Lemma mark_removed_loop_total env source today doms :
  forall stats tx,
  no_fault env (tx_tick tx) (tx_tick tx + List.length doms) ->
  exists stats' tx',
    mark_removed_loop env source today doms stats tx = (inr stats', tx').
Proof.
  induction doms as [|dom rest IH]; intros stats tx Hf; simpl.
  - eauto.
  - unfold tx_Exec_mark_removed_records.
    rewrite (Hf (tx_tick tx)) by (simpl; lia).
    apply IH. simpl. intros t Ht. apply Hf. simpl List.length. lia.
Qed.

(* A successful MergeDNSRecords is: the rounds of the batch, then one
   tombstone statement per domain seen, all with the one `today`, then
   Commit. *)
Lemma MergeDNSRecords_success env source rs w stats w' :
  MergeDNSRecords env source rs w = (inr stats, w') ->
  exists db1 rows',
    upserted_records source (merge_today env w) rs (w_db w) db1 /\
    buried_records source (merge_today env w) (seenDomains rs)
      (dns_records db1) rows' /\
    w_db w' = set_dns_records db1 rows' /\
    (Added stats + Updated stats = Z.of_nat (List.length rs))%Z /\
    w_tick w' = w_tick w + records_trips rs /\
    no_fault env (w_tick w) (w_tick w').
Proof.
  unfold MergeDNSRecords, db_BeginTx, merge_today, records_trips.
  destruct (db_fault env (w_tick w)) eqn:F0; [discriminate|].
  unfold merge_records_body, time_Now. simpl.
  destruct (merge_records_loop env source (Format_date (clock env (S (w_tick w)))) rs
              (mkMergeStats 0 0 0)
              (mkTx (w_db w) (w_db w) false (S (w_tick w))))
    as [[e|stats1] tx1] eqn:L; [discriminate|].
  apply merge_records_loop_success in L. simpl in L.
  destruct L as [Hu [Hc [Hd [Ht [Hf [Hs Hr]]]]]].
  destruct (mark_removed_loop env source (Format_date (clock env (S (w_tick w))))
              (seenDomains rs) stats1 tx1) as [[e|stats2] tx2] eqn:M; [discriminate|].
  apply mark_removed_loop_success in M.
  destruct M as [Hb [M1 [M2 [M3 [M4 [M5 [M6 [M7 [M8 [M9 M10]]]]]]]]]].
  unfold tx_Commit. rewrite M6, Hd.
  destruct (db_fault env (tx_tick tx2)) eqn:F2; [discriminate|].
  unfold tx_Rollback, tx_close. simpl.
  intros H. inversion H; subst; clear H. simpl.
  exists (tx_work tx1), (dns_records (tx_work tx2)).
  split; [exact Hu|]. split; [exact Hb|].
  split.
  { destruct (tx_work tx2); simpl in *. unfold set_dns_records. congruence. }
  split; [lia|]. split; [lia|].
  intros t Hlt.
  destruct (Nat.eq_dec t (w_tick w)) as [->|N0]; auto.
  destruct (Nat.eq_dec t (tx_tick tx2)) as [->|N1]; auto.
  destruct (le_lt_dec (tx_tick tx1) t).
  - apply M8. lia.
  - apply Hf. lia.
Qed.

********************

In the records above, copy exactly the lines from the one that contains "(mkTx (w_db w)" through the last, and nothing else.

              (mkTx (w_db w) (w_db w) false (S (w_tick w))))
    as [[e|stats1] tx1] eqn:L; [discriminate|].
  apply merge_records_loop_success in L. simpl in L.
  destruct L as [Hu [Hc [Hd [Ht [Hf [Hs Hr]]]]]].
  destruct (mark_removed_loop env source (Format_date (clock env (S (w_tick w))))
              (seenDomains rs) stats1 tx1) as [[e|stats2] tx2] eqn:M; [discriminate|].
  apply mark_removed_loop_success in M.
  destruct M as [Hb [M1 [M2 [M3 [M4 [M5 [M6 [M7 [M8 [M9 M10]]]]]]]]]].
  unfold tx_Commit. rewrite M6, Hd.
  destruct (db_fault env (tx_tick tx2)) eqn:F2; [discriminate|].
  unfold tx_Rollback, tx_close. simpl.
  intros H. inversion H; subst; clear H. simpl.
  exists (tx_work tx1), (dns_records (tx_work tx2)).
  split; [exact Hu|]. split; [exact Hb|].
  split.
  { destruct (tx_work tx2); simpl in *. unfold set_dns_records. congruence. }
  split; [lia|]. split; [lia|].
  intros t Hlt.
  destruct (Nat.eq_dec t (w_tick w)) as [->|N0]; auto.
  destruct (Nat.eq_dec t (tx_tick tx2)) as [->|N1]; auto.
  destruct (le_lt_dec (tx_tick tx1) t).
  - apply M8. lia.
  - apply Hf. lia.
Qed.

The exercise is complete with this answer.